Targeted ransomware, also known as human-operated ransomware, poses a significant threat to enterprises. In targeted ransomware attacks, adversaries use various MITRE techniques like T1069 — Permission Group Discovery, T1087 — Account Discovery, and others to learn about the permissions associated with accounts, identify misconfigurations, steal credentials, etc., to deploy ransomware across the network.

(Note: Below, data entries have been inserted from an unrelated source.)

Lemma measured_forever_witness :
  exists s2 ws payload ns, sys_inv (E := tpm_env) (zeros MERKLE_HASH_SIZE) ws s2 /\
    payload = lit "mode=33188,uid=1000" /\ (sha256 (KernelEnv := tpm_env) payload, ns) ∈ seen s2.
Proof.
  destruct (sample_allowed_run _ sample_allowed_ok) as (rc & s & sc' & s1 & Hbind & Hskip & Hrun).
  assert (H1 : world (E := tpm_env) sample_state [Entry (BindMap 3)] s).
  { eapply world_cons; [exact sample_fd_ok|exact Hbind|constructor]. }
  destruct (measured_forever (E := tpm_env) sample_bpf 1 (zeros MERKLE_HASH_SIZE) [] sample_state [Entry (BindMap 3)] s
    sample_call sample_scratch sc' s1 [] s1 sample_sys_inv H1 I sample_scratch_wf Hrun sample_helpers_ok sample_not_exempt Hskip
    (world_nil s1)) as (c & r & p & ws & _ & _ & (a & [= <-] & ->) & Hin & Hi).
  exists s1, ws, (attributes_text sample_attr), (hook_namespace (B := sample_bpf) 1 r).
  split; [exact Hi|]. split; [by vm_compute|exact Hin].
Defined.
Lemma filters_reads cs ps fuel n carr parr :
  Forall (text MAX_PATTERN_LEN) cs -> Forall (text MAX_PATTERN_LEN) ps -> length carr = length cs -> length parr = length ps ->
  produces n (filter_events cs ps) -> (length cs < fuel)%nat -> (length ps < fuel)%nat -> (5 < fuel)%nat ->
  parse_filters_section fuel carr (length cs) parr (length ps) n = Some (0, cs, ps, (n + length (filter_events cs ps))%nat).
Proof.
  intros Hc Hp Hcl Hpl Hprod Hfc Hfp Hf. unfold filter_events in *.
  apply produces_app in Hprod as [H1 Hprod]. apply produces_app in Hprod as [H2 Hprod].
  apply produces_app in Hprod as [H3 Hprod]. apply produces_app in Hprod as [H4 H5].
  apply produces_cons in H1 as [H1a H1]. apply produces_cons in H1 as [H1b _].
  apply produces_cons in H3 as [H3a H3]. apply produces_cons in H3 as [H3b _]. apply produces_cons in H5 as [H5 _].
  rewrite !length_app, !length_fmap in *. cbn [length] in *.
  replace (n + 2)%nat with (S (S n)) in * by lia. replace (length cs + 1)%nat with (S (length cs)) in * by lia.
  replace (length ps + 1)%nat with (S (length ps)) in * by lia. set (m := (S (S n) + S (length cs))%nat) in *.
  replace (m + 2)%nat with (S (S m)) in * by lia.
  destruct fuel as [|[|[|[|[|[|fuel]]]]]]; try lia. remember (S (S (S (S (S (S fuel)))))) as F eqn:EF.
  unfold parse_filters_section. rewrite EF at 1.
  rewrite (event_loop_step _ _ _ _ _ _ H1a). cbn [yret]. rewrite bool_decide_true by done.
  rewrite (event_loop_step _ _ _ _ _ _ H1b).
  change (strcmp (key_text (lit "cgroup_patterns")) (lit "cgroup_patterns") =? 0) with true. cbv iota. unfold ybind at 1.
  rewrite (sequence_reads cs F (S (S n)) carr) by (done || lia). destruct (Z.ltb_spec (Z.of_nat (length cs)) 0); [lia|].
  cbn [yret]. fold m. rewrite (event_loop_step _ _ _ _ _ _ H3a). cbn [yret]. rewrite bool_decide_true by done.
  rewrite (event_loop_step _ _ _ _ _ _ H3b).
  change (strcmp (key_text (lit "path_patterns")) (lit "cgroup_patterns") =? 0) with false.
  change (strcmp (key_text (lit "path_patterns")) (lit "path_patterns") =? 0) with true. cbv iota. unfold ybind at 1.
  rewrite (sequence_reads ps F (S (S m)) parr) by (done || lia). destruct (Z.ltb_spec (Z.of_nat (length ps)) 0); [lia|].
  cbn [yret]. rewrite (event_loop_step _ _ _ _ _ _ H5). cbn [yret]. unfold m. do 2 f_equal. lia.
Qed.

(** The events of a file, section by section. *)
Lemma entries_document f entries :
  document (entries_body f entries) =
    [StreamStart; DocumentStart; MappingStart; Scalar (lit "policy"); MappingStart] ++
    (pairs_events (policy_pairs (yf_policy f)) ++ [MappingEnd]) ++
    [Scalar (lit "filters"); MappingStart] ++ filter_events (yf_cgroups f) (yf_paths f) ++
    [Scalar (lit "hooks"); SequenceStart] ++ (flat_map entry_events entries ++ [SequenceEnd]) ++
    [MappingEnd; DocumentEnd; StreamEnd].
Proof. unfold document, entries_body, filter_events. by rewrite <- !app_assoc. Qed.

Lemma entries_fuel f entries fuel :
  wf_yaml_file f -> (length (document (entries_body f entries)) <= fuel)%nat ->
  (length (yf_cgroups f) < fuel /\ length (yf_paths f) < fuel /\ length (flat_map entry_events entries) < fuel /\ 40 <= fuel)%nat.
Proof.
  intros [_ W2 W3 W4 _ _ _] Hf. rewrite W2, W3. rewrite entries_document in Hf. unfold filter_events in Hf.
  rewrite !length_app, !length_fmap, W2, W3 in Hf. cbn [length] in Hf.
  change MAX_IGNORE_PATTERNS with 8%nat in *. change MAX_PATH_FILTERS with 8%nat in *.
  change (length (pairs_events (policy_pairs _))) with 18%nat in Hf. lia.
Qed.

(** The file with [hooks] for its hooks. *)
Definition with_hooks (f : yaml_file) (hooks : list yaml_hook_config) : yaml_file :=
  YamlFile (yf_policy f) (yf_cgroups f) (yf_paths f) hooks.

Targeted Ransomware is different from auto-propagation ransomware in the following ways:
- Steal credentials, keys, and other authentication tokens from memory, disk, etc. and deploy ransomware on infected systems
- Spread across network mapped drives to drop and execute ransomware using tools such as WMI, PSExec, PowerShell, Net tools, and others
- Propagate by using exploitation methods (Ex: Eternal Blue MS17–010) and deploying ransomware on target systems
2. Targeted Ransomware:
- Adversaries discover information about the network and domain and identify weakness in the environment
- Use tools like PowerShell, Bloodhound, etc., to perform domain reconnaissance and identify paths to high privilege targets
- Compromise software deployment systems or CI/CD systems and deploy ransomware across the organization
- Deploy ransomware across exposed C$ share using tools like PSExec, WMI, PowerShell scripts, etc.
- Deploy Ransomware using Microsoft Group Policy Objects (GPOs) from the compromised domain controller.
Ransomware is evolving from encryption-only attacks to data-exfiltration and data leakage attacks. Organizations have typically deployed backup and self-service restore features to recover from data encryption ransomware.